What is MBT?
Mentalization-based treatment (MBT) is an evidence-based therapy for people with borderline personality disorder, with emerging evidence supporting its use for individuals with antisocial personality disorder, and for adolescents struggling with self-injurious behavior. As a transdiagnostic psychotherapy, MBT is also employed to treat depression, PTSD, substance use disorder, eating disorders, and psychotic disorders.
MBT is a structured, exploratory, and highly collaborative psychotherapy with roots in psychoanalysis, attachment theory, and developmental psychology. MBT was developed and researched in the 1990s by the psychoanalysts and researchers Anthony Bateman and Peter Fonagy, and originally implemented in the National Health Service in the United Kingdom.

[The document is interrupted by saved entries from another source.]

Lemma sort_perm (l : list string) : Permutation (sort l) l.
Proof.
  induction l as [|x l IH]; cbn [sort]; [reflexivity|].
  rewrite insert_sorted_perm. apply perm_skip, IH.
Qed.

Lemma insert_sorted_sorted (x : string) (l : list string) :
  Sorted code_unit_order l -> Sorted code_unit_order (insert_sorted x l).
Proof.
  induction l as [|y l IH]; intros Hs; cbn [insert_sorted].
  - repeat constructor.
  - destruct (String.leb x y) eqn:Hxy.
    + constructor; [exact Hs|]. constructor. exact Hxy.
    + assert (Hyx : code_unit_order y x)
        by (destruct (String.leb_total x y) as [H|H]; [congruence | exact H]).
      inversion Hs as [|? ? Hs' Hhd]; subst.
      constructor; [apply IH, Hs'|].
      destruct l as [|z l]; cbn [insert_sorted].
      * constructor. exact Hyx.
      * destruct (String.leb x z); constructor; [exact Hyx|].
        inversion Hhd; assumption.
Qed.

Lemma sort_sorted (l : list string) : Sorted code_unit_order (sort l).
Proof.
  induction l as [|x l IH]; cbn [sort]; [constructor|].
  apply insert_sorted_sorted, IH.
Qed.

(** X17. The names the hint helper suggests are exactly the keywords and
    built-ins that begin with the typed word, letter case apart, each as
    many times as it is listed, in the order of their code units (capitals
    first); for a word of two letters or more the patterns come before them;
    and the helper returns null for an empty word or when nothing is left to
    suggest. *)
Theorem hint_suggestions (word : string) :
  hint EmptyString = None /\
  (truthy word = true ->
   exists names,
     Sorted code_unit_order names /\
     Permutation names
       (List.filter (completes word) (pythonKeywords ++ pythonBuiltins)) /\
     (forall item,
        In item names <->
        In item (pythonKeywords ++ pythonBuiltins) /\
        startsWith (toLowerCase item) (toLowerCase word) = true) /\
     hint word =
       match (if (2 <=? String.length word)%nat then getPythonPatterns word else [])
               ++ names with
       | [] => None
       | l => Some l
       end).
Proof.
  split; [reflexivity|]. intros Hw.
  exists (sort (List.filter (completes word) (pythonKeywords ++ pythonBuiltins))).
  split; [apply sort_sorted|]. split; [apply sort_perm|]. split.
  - intros item.
    change (startsWith (toLowerCase item) (toLowerCase word)) with (completes word item).
    rewrite <- filter_In. split; intros H.
    + eapply Permutation_in; [apply sort_perm | exact H].
    + eapply Permutation_in; [symmetry; apply sort_perm | exact H].
  - unfold hint. rewrite Hw. cbn [negb].
    destruct (2 <=? String.length word)%nat; cbn [app];
      match goal with
      | |- match ?l with _ => _ end = _ => destruct l; reflexivity
      end.
Qed.

Lemma hint_suggestions_witness :
  hint "Tr" = Some [try_pattern; "True"; "try"].
Proof.
  destruct (hint_suggestions "Tr") as (_ & H).
  destruct (H eq_refl) as (names & _ & _ & _ & _). reflexivity.
Defined.

Lemma count_occ_filter (f : string -> bool) (l : list string) (x : string) :
  count_occ string_dec (List.filter f l) x =
    if f x then count_occ string_dec l x else 0.
Proof.
  induction l as [|y l IH]; cbn [List.filter count_occ]; [destruct (f x); reflexivity|].
  destruct (f y) eqn:Hy; cbn [count_occ]; destruct (string_dec y x) as [->|Hne];
    rewrite IH; try rewrite Hy; reflexivity.
Qed.

Lemma patterns_come_from_the_list (word p : string) :
  In p (getPythonPatterns word) -> In p all_patterns.
Proof.
  unfold getPythonPatterns. rewrite !in_app_iff. intros H.
  repeat destruct H as [H|H];
    match type of H with
    | In _ (if ?c then _ else _) => destruct c
    end;
    cbn [In] in H; unfold all_patterns; cbn [In]; intuition auto 10.
Qed.

Lemma no_pattern_is_a_name :
  forallb (fun p => negb (existsb (String.eqb p) (pythonKeywords ++ pythonBuiltins)))
          all_patterns = true.
Proof. vm_compute. reflexivity. Qed.

Lemma patterns_are_not_names (word item : string) :
  In item (pythonKeywords ++ pythonBuiltins) ->
  count_occ string_dec (getPythonPatterns word) item = 0.
Proof.
  intros Hin. apply count_occ_not_In. intros Hp.
  apply patterns_come_from_the_list in Hp.
  pose proof (proj1 (forallb_forall _ _) no_pattern_is_a_name item Hp) as H.
  apply negb_true_iff in H.
  assert (E : existsb (String.eqb item) (pythonKeywords ++ pythonBuiltins) = true).
  { apply existsb_exists. exists item. split; [exact Hin | apply String.eqb_refl]. }
  congruence.
Qed.

(** X18. The names "exec" and "print" are in both lists the hint helper
    draws from, and nothing removes duplicates: whenever the typed word is a
    beginning of one of them, that name is suggested twice. *)
Theorem hint_suggests_twice (word item : string) (l : list string) :
  item = "exec" \/ item = "print" ->
  startsWith (toLowerCase item) (toLowerCase word) = true ->
  hint word = Some l ->
  count_occ string_dec l item = 2.
Proof.
  intros Hitem Hc Hh. unfold hint in Hh.
  destruct (truthy word); cbn [negb] in Hh; [|discriminate].
  set (names := sort (List.filter (completes word) (pythonKeywords ++ pythonBuiltins))) in Hh.
  assert (Hn : count_occ string_dec names item = 2).
  { unfold names.
    rewrite (proj1 (Permutation_count_occ string_dec _ _) (sort_perm _) item).
    rewrite count_occ_filter. unfold completes. rewrite Hc.
    destruct Hitem as [->| ->]; reflexivity. }
  assert (Hp : count_occ string_dec (getPythonPatterns word) item = 0).
  { apply patterns_are_not_names.
    assert (E : existsb (String.eqb item) (pythonKeywords ++ pythonBuiltins) = true)
      by (destruct Hitem as [->| ->]; vm_compute; reflexivity).
    apply existsb_exists in E. destruct E as (x & Hx & Ex).
    apply String.eqb_eq in Ex. subst x. exact Hx. }
  destruct (2 <=? String.length word)%nat.
  - destruct (getPythonPatterns word ++ names) as [|x l0] eqn:E; [discriminate|].
    injection Hh as <-. rewrite <- E, count_occ_app, Hp, Hn. reflexivity.
  - destruct names as [|x l0] eqn:E; [discriminate|].
    injection Hh as <-. exact Hn.
Qed.

Lemma hint_suggests_twice_witness :
  count_occ string_dec ["print"; "print"; "property"] "print" = 2.
Proof.
  exact (hint_suggests_twice "PR" "print" ["print"; "print"; "property"]
           (or_intror eq_refl) eq_refl eq_refl).
Defined.

Lemma toLowerCase_length (s : string) : String.length (toLowerCase s) = String.length s.
Proof. induction s as [|c s IH]; cbn; [reflexivity | rewrite IH; reflexivity]. Qed.

(** Case analysis on the comparisons of a code unit with a letter. *)
Ltac compare_units :=
  repeat match goal with
         | |- context [ascii_dec ?a ?b] =>
             destruct (ascii_dec a b) as [?|?]; [subst|]; try congruence
         | |- context [Ascii.eqb ?a ?b] =>
             destruct (Ascii.eqb_spec a b) as [?|?]; [subst|]; try congruence
         end.
Lemma not_nonneg_sleep d w :
  ~ nonneg d ->
  exists e, (e = ValueError \/ e = OverflowError) /\
            sleep d w = (Fail (Exception e), w).
Proof.
  intros Hd. destruct d as [q|s|]; simpl.
  - destruct (qneg q) eqn:E.
    + exists ValueError. split; [left|]; reflexivity.
    + exfalso. apply Hd. exists q. split; [reflexivity|].
      unfold qneg in E. destruct (q ?= Q2Qc 0)%Qc eqn:Ec; try discriminate E.
      * apply Qceq_alt in Ec. rewrite Ec. apply Qcle_refl.
      * apply Qcgt_alt in Ec. apply Qclt_le_weak. exact Ec.
  - exists OverflowError. split; [right|]; reflexivity.
  - exists ValueError. split; [left|]; reflexivity.
Qed.

(** X6.  Two edges of [http_get_json].  With no attempt allowed it raises
    at once, without a request and without a last exception.  With a delay
    [time.sleep] refuses, the first failed request is the last: the
    exception of [time.sleep] leaves the function. *)
Theorem http_get_json_edges net url p max_retries delay w :
  (max_retries <= 0 ->
   http_get_json net url p max_retries delay w
   = (Fail (Exception (GetFailed url p None)), w)) /\
  (1 < max_retries -> ~ nonneg delay ->
   forall detail,
     net (requests_made w) (get_request url p) = Failure detail ->
     exists e, (e = ValueError \/ e = OverflowError) /\
       http_get_json net url p max_retries delay w
       = (Fail (Exception e), w ++ [EGet (get_request url p)])).
Proof.
  split.
  - intros Hm. unfold http_get_json. rewrite range_nil by lia. reflexivity.
  - intros Hm Hd detail Hf. unfold http_get_json.
    rewrite range_cons by lia. cbn [retry_loop].
    unfold bind at 1, attempt. rewrite (http_get_failure _ _ _ _ _ Hf).
    replace (1 =? max_retries) with false by (symmetry; apply Z.eqb_neq; lia).
    destruct (not_nonneg_sleep delay (w ++ [EGet (get_request url p)]) Hd)
      as (e & He & Hs).
    exists e. split; [exact He|]. unfold bind. rewrite Hs. reflexivity.
Qed.

Section Loop.
Variable net : network.
Variable names : name_map.
Variable delay_ms : Z.
Variable total : Z.

Lemma collect_loop_step i bid ids rows w :
  exists rows1 w2,
    (S (requests_made w) <= requests_made w2 <= requests_made w + 5)%nat /\
    collect_loop net names delay_ms total i (bid :: ids) rows w
    = (pace delay_ms ;;
       collect_loop net names delay_ms total (i + 1) ids rows1) w2.
Proof.
  pose proof (fetch_bridge_daily_all_requests net bid
                (w ++ [EStdout (MsgProgress i total bid)])) as Hr.
  assert (Hw : requests_made (w ++ [EStdout (MsgProgress i total bid)])
               = requests_made w) by (rm_norm; lia).
  rewrite Hw in Hr.
  destruct (fetch_bridge_daily_all net bid
              (w ++ [EStdout (MsgProgress i total bid)]))
    as [[hist|[e|c]] w2] eqn:E; simpl in Hr.
  - rewrite (collect_loop_load net names delay_ms total _ _ _ _ _ _ _ E).
    eexists. eexists. split; [|reflexivity].
    destruct (snd (append_rows names bid hist rows)); rm_norm; lia.
  - rewrite (collect_loop_skip net names delay_ms total _ _ _ _ _ _ _ E).
    eexists. eexists. split; [|reflexivity]. rm_norm; lia.
  - exfalso. exact (never_exits_fetch_bridge_daily_all net bid _ _ _ E).
Qed.

Lemma collect_loop_requests_le ids : forall i rows w,
  (requests_made (snd (collect_loop net names delay_ms total i ids rows w))
   <= requests_made w + 5 * List.length ids)%nat.
Proof.
  induction ids as [|bid ids IH]; intros i rows w.
  - simpl. lia.
  - destruct (collect_loop_step i bid ids rows w) as (rows1 & w2 & Hr & ->).
    unfold bind. pose proof (pace_requests delay_ms w2) as Hp.
    destruct (pace delay_ms w2) as [[[]|f] w3]; simpl in Hp.
    + specialize (IH (i + 1) rows1 w3). simpl List.length. lia.
    + simpl. simpl List.length. lia.
Qed.

Lemma collect_loop_requests_ge ids : forall i rows w out w',
  collect_loop net names delay_ms total i ids rows w = (Return out, w') ->
  (requests_made w + List.length ids <= requests_made w')%nat.
Proof.
  induction ids as [|bid ids IH]; intros i rows w out w' H.
  - simpl in H. injection H as _ <-. simpl. lia.
  - destruct (collect_loop_step i bid ids rows w) as (rows1 & w2 & Hr & E).
    rewrite E in H. unfold bind in H.
    pose proof (pace_requests delay_ms w2) as Hp.
    destruct (pace delay_ms w2) as [[[]|f] w3]; simpl in Hp; [|discriminate H].
    apply IH in H. simpl List.length. lia.
Qed.

End Loop.

(** X7.  The collector sends at most five requests per listed id, and when
    it returns it has sent at least one for each. *)
Theorem collector_request_bound net ids names delay_ms w :
  (requests_made (snd (collect_daily_rows net ids names delay_ms w))
   <= requests_made w + 5 * List.length ids)%nat /\
  (forall rows w',
     collect_daily_rows net ids names delay_ms w = (Return rows, w') ->
     (requests_made w + List.length ids <= requests_made w')%nat).
Proof.
  split.
  - apply collect_loop_requests_le.
  - intros rows w'. apply collect_loop_requests_ge.
Qed.

Import Scenario.

Lemma history_is_validated_witness :
  exists first rest k,
    [record (JInt jan1) (JInt 60) (JStr "40")] = first :: rest /\
    has_date first = Ok true /\
    (k < 5)%nat /\
    failing net_AB (history_request 1) (requests_made []) k /\
    net_AB (requests_made [] + k)%nat (history_request 1)
    = Payload (JArr [record (JInt jan1) (JInt 60) (JStr "40")]) /\
    [EGet (history_request 1)]
    = [] ++ failed_rounds (history_request 1) DEFAULT_INITIAL_DELAY k
         ++ [EGet (history_request 1)].
Proof.
  apply (history_is_validated net_AB 1 []
           [record (JInt jan1) (JInt 60) (JStr "40")]
           [EGet (history_request 1)]).
  vm_compute. reflexivity.
Defined.

Lemma malformed_history_witness :
  snd (fetch_bridge_daily_all net_iso 2 []) = [] ++ [EGet (history_request 2)] /\
  fst (fetch_bridge_daily_all net_iso 2 [])
  = Fail (Exception (UnexpectedHistory 2 (JObj [("error", JStr "not found")]))).
Proof.
  pose proof (malformed_history_is_not_retried net_iso 2 []
                (JObj [("error", JStr "not found")]) eq_refl) as (Hw & Hn & _).
  split; [exact Hw|]. apply Hn. intros items. discriminate.
Defined.

Lemma catalog_is_validated_witness :
  fetch_bridges_overview net_iso []
  = (Fail (Exception (UnexpectedCatalog BRIDGES_URL
                        (catalog [bridge 1 "A"; bridge 2 "B"; bridge 3 "C"]))),
     [] ++ [EGet catalog_request])
  \/ exists fields k,
       assoc "bridges" fields
       = Some (JArr [bridge 1 "A"; bridge 2 "B"; bridge 3 "C"]) /\
       (k < 5)%nat.
Proof.
  right.
  destruct (proj1 (catalog_is_validated net_iso [])
              (JArr [bridge 1 "A"; bridge 2 "B"; bridge 3 "C"])
              [EGet catalog_request] eq_refl)
    as (fields & k & Ha & Hk & _).
  exists fields, k. split; assumption.
Defined.
Lemma node_accounts_take_the_roles_witness :
  exists t,
    hd_error (sent (snd (main sample_create (fun k => k) keyed_settings
                           (initial_world sample_counts EmptyString)))) = Some t /\
    tx_from t = "0xD" /\
    tx_what t = Create "ModuleGlobals" [Addr "0xG"; Addr "0xT"; Int 50] false.
Proof.
  eexists. split; [reflexivity|]. split; [|reflexivity].
  eapply (proj1 (node_accounts_take_the_roles sample_create (fun k => k)
                   keyed_settings sample_counts EmptyString "0xD" "0xG" "0xT" []
                   eq_refl _ (or_introl eq_refl))).
  reflexivity.
Defined.

Lemma roles_from_three_keys_witness :
  exists t,
    hd_error (sent (snd (main sample_create (fun k => k) keys_only_settings
                           (initial_world sample_counts EmptyString)))) = Some t /\
    tx_from t = "0xD".
Proof.
  eexists. split; [reflexivity|].
  eapply (proj1 (proj2 (proj2
            (roles_from_three_keys sample_create (fun k => k) keys_only_settings
               sample_counts EmptyString eq_refl))
            "0xD" "0xG" _ eq_refl eq_refl (or_introl eq_refl))).
  reflexivity.
Defined.

(** * Further properties of the deployment *)

Section Rerun.

Variable get_deployment_address : string -> Z -> string.
Variable address_of_key : string -> string.
(** The reader behind a decoder that was made on it and is left as [p];
    [failed] when it has reported its error. *)
Definition behind (rdr : Reader) (p : Decoder) (failed : bool) : Reader :=
  match ahead rdr with
  | (_, msg) :: more =>
      if failed then {| ahead := more; last := last rdr |}
      else {| ahead := (pending p, msg) :: more; last := last rdr |}
  | [] => {| ahead := []; last := p |}
  end.

Section Handler.
Context {E : Externals}.
Variable c : Config.

(** [NewMapXmlReader(xmlReader)], on the decoder that [xmlReaderToMap]
    makes on the reader: no cast. *)
Definition NewMapXmlReader (xmlReader : Decoder) : outcome :=
  xmlToMap c xmlReader false.

(** [fmt.Errorf("[xmlReader: %d] %s", n, merr.Error())] *)
Definition readerError (n : Z) (merr : error) : error :=
  ErrorString ("[xmlReader: " ++ Strconv.itoa n ++ "] " ++ Error merr).

(** The loop of [HandleXmlReader], entered with the count [n]; the
    handlers are taken for their answers.  [Some err] is the error
    returned; [None] stands for a loop that does not end within [fuel]
    turns (a handler that keeps answering [true] to an error that stays)
    or a decode that panics. *)
Fixpoint handleLoop (fuel : nat) (xmlReader : Reader) (mapHandler : gomap -> bool)
  (errHandler : error -> bool) (n : Z) : option (option error) :=
  match fuel with
  | O => None
  | S fuel =>
      match NewMapXmlReader (NewDecoder xmlReader) with
      | Returns m merr p =>
          let xmlReader := behind xmlReader p (match merr with Some _ => true | None => false end) in
          let n := (n + 1)%Z in
          let isEOF := match merr with Some EOF => true | _ => false end in
          match merr with
          | Some EOF | None =>
              match m with
              | Some (e :: l) =>
                  if mapHandler (e :: l) then
                    if isEOF then Some None
                    else handleLoop fuel xmlReader mapHandler errHandler n
                  else Some None
              | _ =>
                  if isEOF then Some None
                  else handleLoop fuel xmlReader mapHandler errHandler n
              end
          | Some merr =>
              let merr := readerError n merr in
              if errHandler merr then handleLoop fuel xmlReader mapHandler errHandler n
              else Some (Some merr)
          end
      | _ => None
      end
  end.

Definition HandleXmlReader (fuel : nat) (xmlReader : Reader) (mapHandler : gomap -> bool)
  (errHandler : error -> bool) : option (option error) :=
  handleLoop fuel xmlReader mapHandler errHandler 0.

(** The name of the first [xml.StartElement] of a token list. *)
Fixpoint firstStart (l : list Token) : option string :=
  match l with
  | [] => None
  | StartElement local _ :: _ => Some local
  | _ :: rest => firstStart rest
  end.

End Handler.

(* ================================================================== *)
(** ** Documents *)

(** A well-nested piece of a document and the tokens the tokenizer delivers
    for it. *)
#[warnings="-register-all"]
Inductive xml :=
| Element (local : string) (attr : list Attr) (content : list xml)
| Text (data : string)
| Misc.

Fixpoint tokens (x : xml) : list Token :=
match x with
| Element local attr content =>
    StartElement local attr :: flat_map tokens content ++ [EndElement local]
| Text data => [CharData data]
| Misc => [OtherToken]
end.

(** No element of [x] has an empty name. *)
Fixpoint named (x : xml) : bool :=
match x with
| Element local _ content => negb (local =? "") && forallb named content
| _ => true
end.

(** The parser, read off the document instead of the token stream: what a
    call for the element [x] returns, [None] if it panics.  [decodeItems] is
    the loop over the content, with the variables [n], [na] and [seq] of the
    call. *)
Section DecodeElement.
Context {E : Externals}.
Variable c : Config.
Variable r : bool.

Section Items.
Variable decodeChild : xml -> option gomap.
Variable skey : string.

Fixpoint decodeItems (content : list xml) (n na : option gomap) (seq : Z) : option gomap :=
match content with
| [] => endElement c skey n na
| x :: rest =>
    match x with
    | Element _ _ _ =>
        match decodeChild x with
        | Some nn =>
            let (key, val) := firstEntry (Some nn) in
            let (val, seq) := tagSeq c val seq in
            match addChild na key val with
            | Some na' => decodeItems rest n (Some na') seq
            | None => None
            end
        | None => None
        end
    | Text data =>
        let tt := charData c data in
        if (0 <? GoStrings.len tt)%nat then
          if (0 <? mlen na)%nat || decodeSimpleValuesAsMap c then
            match assign na (textK c) (cast c tt r (textK c)) with
            | Some na' => decodeItems rest n (Some na') seq
            | None => None
            end
          else if negb (skey =? "") then
            match assign n skey (cast c tt r skey) with
            | Some n' => decodeItems rest (Some n') na seq
            | None => None
            end
          else decodeItems rest n na seq
        else decodeItems rest n na seq
    | Misc => decodeItems rest n na seq
    end
end.

End Items.

Fixpoint decodeElement (x : xml) : option gomap :=
match x with
| Element local attr content =>
    decodeItems (fun child => decodeElement child) (normKey c local) content
      (Some []) (Some (loadAttrs c attr r [])) 0%Z
| _ => None
end.

(** The entries that the loop merges into [na] for the child elements of
    [content], in the order of the document, [seq] counting from [seq0]. *)
Fixpoint childEntries (content : list xml) (seq : Z) : list (string * any) :=
match content with
| [] => []
| x :: rest =>
    match x with
    | Element _ _ _ =>
        let (key, val) := firstEntry (decodeElement x) in
        let (val, seq) := tagSeq c val seq in
        (key, val) :: childEntries rest seq
    | _ => childEntries rest seq
    end
end.

End DecodeElement.

(** The values merged under the key [k], in order. *)
Definition valuesFor {E : Externals} (k : string) (entries : list (string * any)) : list any :=
map snd (filter (fun kv => fst kv =? k) entries).

(** What the specification lets [na[k]] be after the children: nothing
    without a child of that key, the bare value for one, the list of the
    values in their order for more. *)
Definition promoted {E : Externals} (vals : list any) : option any :=
match vals with
| [] => None
| [v] => Some v
| _ => Some (VList vals)
end.

(* ================================================================== *)
(** ** The caster, in the words of its specification *)

Section CastSpec.
Context {E : Externals}.
Variable c : Config.

(** The interpretations of [s] in the order of the specification; each is
    [None] when it is switched off or does not accept [s]. *)
Definition interpretations (s : string) : list (option any) :=
  [ if negb (castNanInf c) && isNanInf s then Some (VString s) else None;
    if castToInt c then option_map VInt64 (Strconv.ParseInt s) else None;
    if castToInt c then option_map VUint64 (Strconv.ParseUint s) else None;
    if castToFloat c then option_map VFloat64 (ParseFloat s) else None;
    if castToBool c && (1 <=? GoStrings.len s)%nat && (GoStrings.len s <=? 5)%nat
       && boolScreen s
    then option_map VBool (Strconv.ParseBool s) else None ].

(** "First successful interpretation wins; otherwise return the original
    string." *)
Fixpoint firstSuccess (l : list (option any)) (original : any) : any :=
  match l with
  | [] => original
  | Some v :: _ => v
  | None :: rest => firstSuccess rest original
  end.

Definition castBySpec (s : string) : any :=
  firstSuccess (interpretations s) (VString s).

End CastSpec.

(* ================================================================== *)
(** ** Instances for the examples *)

(** A stand-in for the external functions, on which the examples compute:
    floats are the integers that [ParseInt] reads, nothing is escaped, and
    the tokenizer accepts exactly the empty input and the documents listed. *)
Definition exampleDocs : list string :=
  [ "";
    "<e a=" ++ dquote ++ "1" ++ dquote ++ ">hi</e>";
    "<e/>";
    "<e></e>" ].

#[local] Instance exampleExternals : Externals := {|
  float64 := Z;
  ParseFloat := Strconv.ParseInt;
  fmtFloat := Strconv.itoa;
  fmtOther := fun _ => "?";
  fmtType := fun _ => "?";
  escapeChars := fun s => s;
  xmlTokens := fun b => if existsb (String.eqb b) exampleDocs then None
                        else Some "XML syntax error";
  mapToLower := fun s => s;
  mapToLower_nonempty := fun s H => H;
|}.

(** [defaults] with one switch changed. *)
Definition withCastToInt (c : Config) : Config := {|
  textK := textK c; attrPrefix := attrPrefix c; includeTagSeqNum := includeTagSeqNum c;
  lowerCase := lowerCase c; trimRunes := trimRunes c; snakeCaseKeys := snakeCaseKeys c;
  castToInt := true;
  handleXMPPStreamTag := handleXMPPStreamTag c;
  decodeSimpleValuesAsMap := decodeSimpleValuesAsMap c; castNanInf := castNanInf c;
  castToFloat := castToFloat c; castToBool := castToBool c;
  checkTagToSkip := checkTagToSkip c;
  useGoXmlEmptyElemSyntax := useGoXmlEmptyElemSyntax c;
  xmlCheckIsValid := xmlCheckIsValid c; xmlEscapeChars := xmlEscapeChars c;
  xmlEscapeCharsDecoder := xmlEscapeCharsDecoder c |}.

MBT’s primary focus is helping people to mentalize—to reflect on mental states in themselves and others. “Mental states” are all of the invisible stuff of the mind: thoughts, beliefs, emotions, desires, needs, attitudes, values, feelings about ourselves, and personality traits. Unlike many forms of therapy, MBT does NOT try to directly modify patients’ thoughts or behaviors, or to generate intellectual insight. As individuals gain the ability to mentalize around their core areas of attachment-related insecurities, they experience improvements in mood, self-esteem, relationships, and behavior.